Después de tantas vueltas y revueltas,
después de tanto caminar,
he tirado los zapatos,
viejos,
rotos, desgatados,
Pero,
y los pies,
¿dónde los puedo cambiar?
Por beberme la vida
a borbotones,
me han salido arrugas en la piel.
Y en el alma,
por tanta ira recibida,
desplegada…
contenida…
me han salido arrugas
también…
A fuerza de pérdidas y extravíos,
arrugas, me han salido,
hasta en el ser…
Plancho la ropa,
los vestidos…
¿Dónde se compran las planchas,
del ser?
Cuando, desolada,
quise arrojar la toalla.
Cuando quise descalzarme
y apagar las miradas.
…Cuando quise gritar:
¡ya no puedo más!
Entonces,
una estrella me guiñó un ojo,
un sendero se iluminó,
y el niño eterno que me habita,
me dio la mano.
Hannah.
(Imagen de: http://www.destinationmexique.com/images/plage/gaviotas.jpg)
Autor: Albert
otra vez yo para decirte que tienes una exquisita sensibilidad para elegir las fotos con las que ilustras los textos.
Un saludo
Fecha: 15/12/2005 11:39.

Autor: Saramar
Hannah, bom dia.
Que sensibilidade!
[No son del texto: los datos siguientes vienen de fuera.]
(** While the lock key exists (and the SET NX itself succeeds),
    [start_scrape] submits no task, leaves the lock key and owner key as
    they were, and answers 409, or 429 when the rate limit refuses first. *)
Theorem start_scrape_refused_when_locked E w limit user day sod :
  fails E (OSet LOCK_KEY) = false -> is_Some (kv w !! LOCK_KEY) ->
  submitted (fst (run (start_scrape limit user day sod) E w)) = submitted w /\
  kv (fst (run (start_scrape limit user day sod) E w)) !! LOCK_KEY = kv w !! LOCK_KEY /\
  kv (fst (run (start_scrape limit user day sod) E w)) !! LOCK_TASK_KEY = kv w !! LOCK_TASK_KEY /\
  (snd (run (start_scrape limit user day sod) E w) = Exc (HTTPException 409) \/
   snd (run (start_scrape limit user day sod) E w) = Exc (HTTPException 429)).
Proof.
  intros Hs [e He]. unfold run, start_scrape.
  destruct (rate_check_frame E w limit user day sod) as (Hsub & Hkv & [Hr|Hr]);
  destruct (rate_check limit user day sod E w) as [w1 r] eqn:Hrc; simpl in *; subst r.
  - rewrite (bind_ok _ _ E w w1 tt) by exact Hrc.
    assert (He1 : kv w1 !! LOCK_KEY = Some e).
    { rewrite Hkv; [done|]. apply not_eq_sym, rate_key_not_lock. }
    unfold lock_and_submit, r_set, bindM, guarded. rewrite Hs, He1. simpl.
    rewrite !Hkv; [auto|apply not_eq_sym, rate_key_not_lock..].
  - rewrite (bind_exc _ _ E w w1 (HTTPException 429)) by exact Hrc. simpl.
    rewrite !Hkv; [auto|apply not_eq_sym, rate_key_not_lock..].
Qed.

Lemma start_scrape_refused_when_locked_witness :
  submitted (fst (run (start_scrape 3 "u1" "20261016" 3600) env0 world_owned_by_B)) = submitted world_owned_by_B /\
  kv (fst (run (start_scrape 3 "u1" "20261016" 3600) env0 world_owned_by_B)) !! LOCK_KEY = kv world_owned_by_B !! LOCK_KEY /\
  kv (fst (run (start_scrape 3 "u1" "20261016" 3600) env0 world_owned_by_B)) !! LOCK_TASK_KEY = kv world_owned_by_B !! LOCK_TASK_KEY /\
  (snd (run (start_scrape 3 "u1" "20261016" 3600) env0 world_owned_by_B) = Exc (HTTPException 409) \/
   snd (run (start_scrape 3 "u1" "20261016" 3600) env0 world_owned_by_B) = Exc (HTTPException 429)).
Proof.
  apply (start_scrape_refused_when_locked env0 world_owned_by_B 3 "u1" "20261016" 3600);
    first [ intros; reflexivity | reflexivity | eexists; reflexivity
          | apply (bool_decide_unpack _); vm_compute; exact I ].
Defined.
Definition set_app (a : app_state value_t) (w : worker) : worker :=
  {| app_ := a; fragment_ := fragment_ w; messages_ := messages_ w;
     worker_id := worker_id w; frame := frame w; trace := trace w |}.

Definition set_fragment (f : fragment_t) (w : worker) : worker :=
  {| app_ := app_ w; fragment_ := f; messages_ := messages_ w;
     worker_id := worker_id w; frame := frame w; trace := trace w |}.

Definition set_messages (m : message_manager_t) (w : worker) : worker :=
  {| app_ := app_ w; fragment_ := fragment_ w; messages_ := m;
     worker_id := worker_id w; frame := frame w; trace := trace w |}.

Definition set_frame (l : deltaCompute_locals) (w : worker) : worker :=
  {| app_ := app_ w; fragment_ := fragment_ w; messages_ := messages_ w;
     worker_id := worker_id w; frame := l; trace := trace w |}.

Definition set_values (f : vertex_t → value_t) (a : app_state value_t) :=
  {| values_ := f; deltas_ := deltas_ a;
     curr_modified_ := curr_modified_ a; next_modified_ := next_modified_ a |}.

Definition set_deltas (f : vertex_t → delta_t) (a : app_state value_t) :=
  {| values_ := values_ a; deltas_ := f;
     curr_modified_ := curr_modified_ a; next_modified_ := next_modified_ a |}.

Definition set_curr_modified_ (s : DenseVertexSet) (a : app_state value_t) :=
  {| values_ := values_ a; deltas_ := deltas_ a;
     curr_modified_ := s; next_modified_ := next_modified_ a |}.

Definition set_next_modified_ (s : DenseVertexSet) (a : app_state value_t) :=
  {| values_ := values_ a; deltas_ := deltas_ a;
     curr_modified_ := curr_modified_ a; next_modified_ := s |}.

Definition set_outer_vertices (r : list vertex_t) (l : deltaCompute_locals) :=
  {| inner_vertices := inner_vertices l; outer_vertices := r;
     builder := builder l; curr_modified := curr_modified l;
     next_modified := next_modified l; reset_vertices := reset_vertices l |}.

Definition set_curr_modified (s : DenseVertexSet) (l : deltaCompute_locals) :=
  {| inner_vertices := inner_vertices l; outer_vertices := outer_vertices l;
     builder := builder l; curr_modified := s;
     next_modified := next_modified l; reset_vertices := reset_vertices l |}.

Definition set_next_modified (s : DenseVertexSet) (l : deltaCompute_locals) :=
  {| inner_vertices := inner_vertices l; outer_vertices := outer_vertices l;
     builder := builder l; curr_modified := curr_modified l;
     next_modified := s; reset_vertices := reset_vertices l |}.

Definition set_reset_vertices (s : DenseVertexSet) (l : deltaCompute_locals) :=
  {| inner_vertices := inner_vertices l; outer_vertices := outer_vertices l;
     builder := builder l; curr_modified := curr_modified l;
     next_modified := next_modified l; reset_vertices := s |}.

(** [app_->DeltaParentGid(v)]: the parent recorded in [deltas_[v]]. *)
Definition DeltaParentGid (a : app_state value_t) (v : vertex_t) : vid_t :=
  parent_gid (deltas_ a v).

(** [LOG(INFO)] guarded by [comm_spec_.worker_id() == grape::kCoordinatorRank]. *)
Definition coordinator_log (text : string) (w : worker) : worker :=
  if decide (worker_id w = kCoordinatorRank) then emit (EvLog INFO text) w else w.

(** Modelled from the spec: [ForEach(set, range, f)] and its variants
    [ForEachSimple] and [ForEachCilk] of the parallel engine (sections 4.5
    and 4.6: "for every u in set ∩ range"), run in the order of [range]. *)
Definition ForEach {S : Type} (set : DenseVertexSet) (range : list vertex_t)
    (f : vertex_t → S → S) (s : S) : S :=
  foldl (λ s u, f u s) s (filter (λ u, u ∈ set) range).

(** *** Message manager operations (one worker's side) *)

(** Modelled from the spec: [StartARound] opens a round (section 4.4);
    nothing is enqueued and no vote is cast yet. *)
Definition StartARound (w : worker) : worker :=
  emit EvStartARound
    (set_messages {| inbox := inbox (messages_ w); outbox := [];
                     force_continue := false;
                     to_terminate := to_terminate (messages_ w) |} w).

(** Modelled from the spec: [InitChannels] allocates the per-thread channels
    (section 4.1); it moves no message. *)
Definition InitChannels (w : worker) : worker := emit EvInitChannels w.

(** Modelled from the spec: [ForceContinue] votes "not done" for the
    current round (section 4.4). *)
Definition ForceContinue (w : worker) : worker :=
  emit EvForceContinue
    (set_messages {| inbox := inbox (messages_ w); outbox := outbox (messages_ w);
                     force_continue := true;
                     to_terminate := to_terminate (messages_ w) |} w).

(** Modelled from the spec: [channels[tid].SyncStateOnOuterVertex( *fragment_,
    v, msg)] enqueues [msg] for the worker that owns the inner counterpart of
    the outer vertex [v] (section 4.4). *)
Definition SyncStateOnOuterVertex (v : vertex_t) (msg : payload_t) (w : worker) : worker :=
  let frag := fragment_ w in
  emit (EvSync v msg)
    (set_messages {| inbox := inbox (messages_ w);
                     outbox := outbox (messages_ w) ++
                               [(GetFragId frag v, Vertex2Gid frag v, msg)];
                     force_continue := force_continue (messages_ w);
                     to_terminate := to_terminate (messages_ w) |} w).

(** Modelled from the spec: [ParallelProcess] dispatches the received
    messages (section 4.4); it takes them out of the manager. *)
Definition take_inbox (w : worker) : list (vertex_t * payload_t) * worker :=
  (inbox (messages_ w),
   set_messages {| inbox := []; outbox := outbox (messages_ w);
                   force_continue := force_continue (messages_ w);
                   to_terminate := to_terminate (messages_ w) |} w).

(** *** Synchronisation points (all workers) *)

(** Modelled from the spec: the messages of a round that are addressed to
    fragment [fid], translated to the handles of the receiving fragment
    (section 4.4: the vertex handle "is already translated to the local
    fragment"). *)
Definition deliver_to (fid : fid_t) (frag : fragment_t)
    (sent : list (fid_t * vid_t * payload_t)) : list (vertex_t * payload_t) :=
  omap (λ m : fid_t * vid_t * payload_t,
          let '(dst, gid, msg) := m in
          if decide (dst = fid)
          then (λ v, (v, msg)) <$> Gid2Vertex frag gid
          else None) sent.

(** Modelled from the spec: a worker keeps the round from being quiescent
    when it has messages in flight or has voted with [ForceContinue]
    (section 4.4). *)
Definition active (w : worker) : bool :=
  negb (bool_decide (length (outbox (messages_ w)) = 0)) || force_continue (messages_ w).

(** Modelled from the spec: [FinishARound] ends the round for all workers:
    what was sent in the round is delivered for the next one (section 5) and
    the round's quiescence is recorded (section 4.4). *)
Definition FinishARound (ws : list worker) : list worker :=
  let sent := concat (map (λ w, outbox (messages_ w)) ws) in
  let quiescent := forallb (λ w, negb (active w)) ws in
  imap (λ fid w,
          emit EvFinishARound
            (set_messages {| inbox := inbox (messages_ w) ++
                                      deliver_to fid (fragment_ w) sent;
                             outbox := [];
                             force_continue := force_continue (messages_ w);
                             to_terminate := quiescent |} w)) ws.

(** Modelled from the spec: [ToTerminate] is true iff the previous
    [FinishARound] saw global quiescence (section 4.4). *)
Definition ToTerminate (ws : list worker) : bool * list worker :=
  let b := forallb (λ w, to_terminate (messages_ w)) ws in
  (b, map (emit (EvToTerminate b)) ws).

(** ** [deltaCompute] *)

(** Lines 92-96: the gids of all vertices of the fragment. *)
Definition local_gid_set (frag : fragment_t) : gset vid_t :=
  list_to_set (map (Vertex2Gid frag) (Vertices frag)).

(** Lines 106-119: one deleted edge.  [CHECK] aborts when a gid cannot be
    translated. *)
Definition seed_edge (frag : fragment_t) (a : app_state value_t)
    (edge : vid_t * vid_t) (curr : DenseVertexSet) : result DenseVertexSet :=
  let u_gid := edge.1 in
  let v_gid := edge.2 in
  if bool_decide (u_gid ∈ local_gid_set frag) && IsInnerGid frag v_gid then
    match Gid2Vertex frag u_gid with
    | None => CheckFailed
    | Some u =>
        match Gid2Vertex frag v_gid with
        | None => CheckFailed
        | Some v =>
            let parent_gid := DeltaParentGid a v in
            if decide (parent_gid = u_gid) then Ok ({[v]} ∪ curr) else Ok curr
        end
    end
  else Ok curr.

(** Lines 105-120: the loop over the deleted edges. *)
Fixpoint seed_edges (frag : fragment_t) (a : app_state value_t)
    (deleted_edges : list (vid_t * vid_t)) (curr : DenseVertexSet)
    : result DenseVertexSet :=
  match deleted_edges with
  | [] => Ok curr
  | edge :: rest =>
      rbind (seed_edge frag a edge curr) (seed_edges frag a rest)
  end.

(** Lines 81-126: the builder is initialised, the ranges are read, the three
    vertex sets are initialised (empty) and [curr_modified] is seeded. *)
Definition deltaCompute_seed (w : worker) : result worker :=
  let b := inc_fragment_builder FLAGS (fragment_ w) (FLAGS_directed FLAGS)
             (FLAGS_efile_update FLAGS) in
  let w := coordinator_log "Parsing update file" w in
  let frag := fragment_ w in
  rbind (seed_edges frag (app_ w) (GetDeletedEdgesGid b) ∅)
    (λ curr,
       let l := {| inner_vertices := InnerVertices frag;
                   outer_vertices := OuterVertices frag;
                   builder := b;
                   curr_modified := curr;
                   next_modified := ∅;
                   reset_vertices := ∅ |} in
       Ok (coordinator_log "Resetting" (set_frame l w))).

(** Lines 130-134: every received vertex is inserted into [curr_modified]. *)
Definition reset_process (w : worker) : worker :=
  let (msgs, w) := take_inbox w in
  foldl (λ w (m : vertex_t * payload_t),
           set_frame (set_curr_modified ({[m.1]} ∪ curr_modified (frame w)) (frame w))
             (emit (EvProcess m.1 m.2) w))
        w msgs.

(** Lines 138-147: the out-neighbours of [u] whose recorded parent is [u]. *)
Definition reset_mark (frag : fragment_t) (a : app_state value_t)
    (u : vertex_t) (next : DenseVertexSet) : DenseVertexSet :=
  let u_gid := Vertex2Gid frag u in
  foldl (λ next (e : nbr_t),
           let v := neighbor e in
           if decide (DeltaParentGid a v = u_gid) then {[v]} ∪ next else next)
        next (GetOutgoingAdjList frag u).

(** Lines 152-154: [u] is cleared. *)
Definition reset_clear (u : vertex_t) (w : worker) : worker :=
  let a := app_ w in
  let a := set_values (<[u := GetIdentityElement]> (values_ a)) a in
  let a := set_deltas (<[u := Reset GetIdentityElement (deltas_ a u)]> (deltas_ a)) a in
  set_frame (set_reset_vertices ({[u]} ∪ reset_vertices (frame w)) (frame w))
    (set_app a w).

(** Lines 159-161: an empty payload for the owner of [v]; the mirror is reset. *)
Definition reset_send (v : vertex_t) (w : worker) : worker :=
  let w := SyncStateOnOuterVertex v None w in
  let a := app_ w in
  set_app (set_deltas (<[v := Reset GetIdentityElement (deltas_ a v)]> (deltas_ a)) a) w.

(** Lines 129-162: a round of the reset loop up to [FinishARound]. *)
Definition reset_round (w : worker) : worker :=
  let w := StartARound w in
  let w := reset_process w in
  let l := frame w in
  let next :=
    ForEach (curr_modified l) (inner_vertices l)
      (reset_mark (fragment_ w) (app_ w)) (next_modified l) in
  let w := set_frame (set_next_modified next l) w in
  let w := ForEach (curr_modified l) (inner_vertices l) reset_clear w in
  ForEach next (outer_vertices l) reset_send w.

(** Lines 165-170: the vote and the swap, after [FinishARound]. *)
Definition reset_round_end (w : worker) : worker :=
  let w := if decide (0 < size (next_modified (frame w))) then ForceContinue w else w in
  let l := frame w in
  (* curr_modified.Clear(); curr_modified.Swap(next_modified) *)
  set_frame (set_next_modified ∅ (set_curr_modified (next_modified l) l)) w.

(** Lines 128-171: the do-while loop, for all workers. *)
Fixpoint reset_loop (fuel : nat) (ws : list worker) : result (list worker) :=
  match fuel with
  | 0 => OutOfFuel
  | S fuel =>
      let ws := map reset_round ws in
      let ws := FinishARound ws in
      let ws := map reset_round_end ws in
      let (terminate, ws) := ToTerminate ws in
      if terminate then Ok ws else reset_loop fuel ws
  end.

(** ** What the reset phase clears *)

(** The condition under which line 117 runs for a deleted edge: [v] is the
    vertex of the inner gid [edge.2], the gid [edge.1] belongs to a vertex of
    the fragment, and it is the parent recorded for [v]. *)
Definition seeds (frag : fragment_t) (a : app_state value_t)
    (edge : vid_t * vid_t) (v : vertex_t) : Prop :=
  edge.1 ∈ local_gid_set frag ∧ IsInnerGid frag edge.2 = true ∧
  Gid2Vertex frag edge.2 = Some v ∧ DeltaParentGid a v = edge.1.

(** The vertices a worker has grounds to clear, with the kernel state [a] it
    had when [deltaCompute] was entered: the seeds, the vertices [named] by
    the invalidation messages it received, and every out-neighbour of such an
    inner vertex [u] whose recorded parent is [u]. *)
Inductive invalidated (frag : fragment_t) (a : app_state value_t)
    (deleted_edges : list (vid_t * vid_t)) (named : vertex_t → Prop)
    : vertex_t → Prop :=
| invalidated_seed edge v :
    edge ∈ deleted_edges → seeds frag a edge v →
    invalidated frag a deleted_edges named v
| invalidated_named v :
    named v → invalidated frag a deleted_edges named v
| invalidated_child u e :
    invalidated frag a deleted_edges named u →
    u ∈ InnerVertices frag →
    e ∈ GetOutgoingAdjList frag u →
    DeltaParentGid a (neighbor e) = Vertex2Gid frag u →
    invalidated frag a deleted_edges named (neighbor e).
Muito lindo e pungente. Perfeito como todas as suas palavras.
Beijos
Fecha: 15/12/2005 12:39.

Autor: felipe
una estrella me guiñó un ojo,
un sendero se iluminó,
y el niño eterno que me habita,
me dio la mano.
la clave, verdad?
un abrazo cibernético, Carmen
Fecha: 15/12/2005 15:56.
Autor: petitica
Precioso y vivificante poema. Mejor arrugarnos destrozarnos los pies etc. Y vivir a tope, que pasar por la vida de una forma aséptica sin que nada nos llegue.
Fecha: 15/12/2005 18:43.
Autor: Marilu
Sencillas y profundas estas ráfagas tuyas.
Besines
Fecha: 15/12/2005 19:03.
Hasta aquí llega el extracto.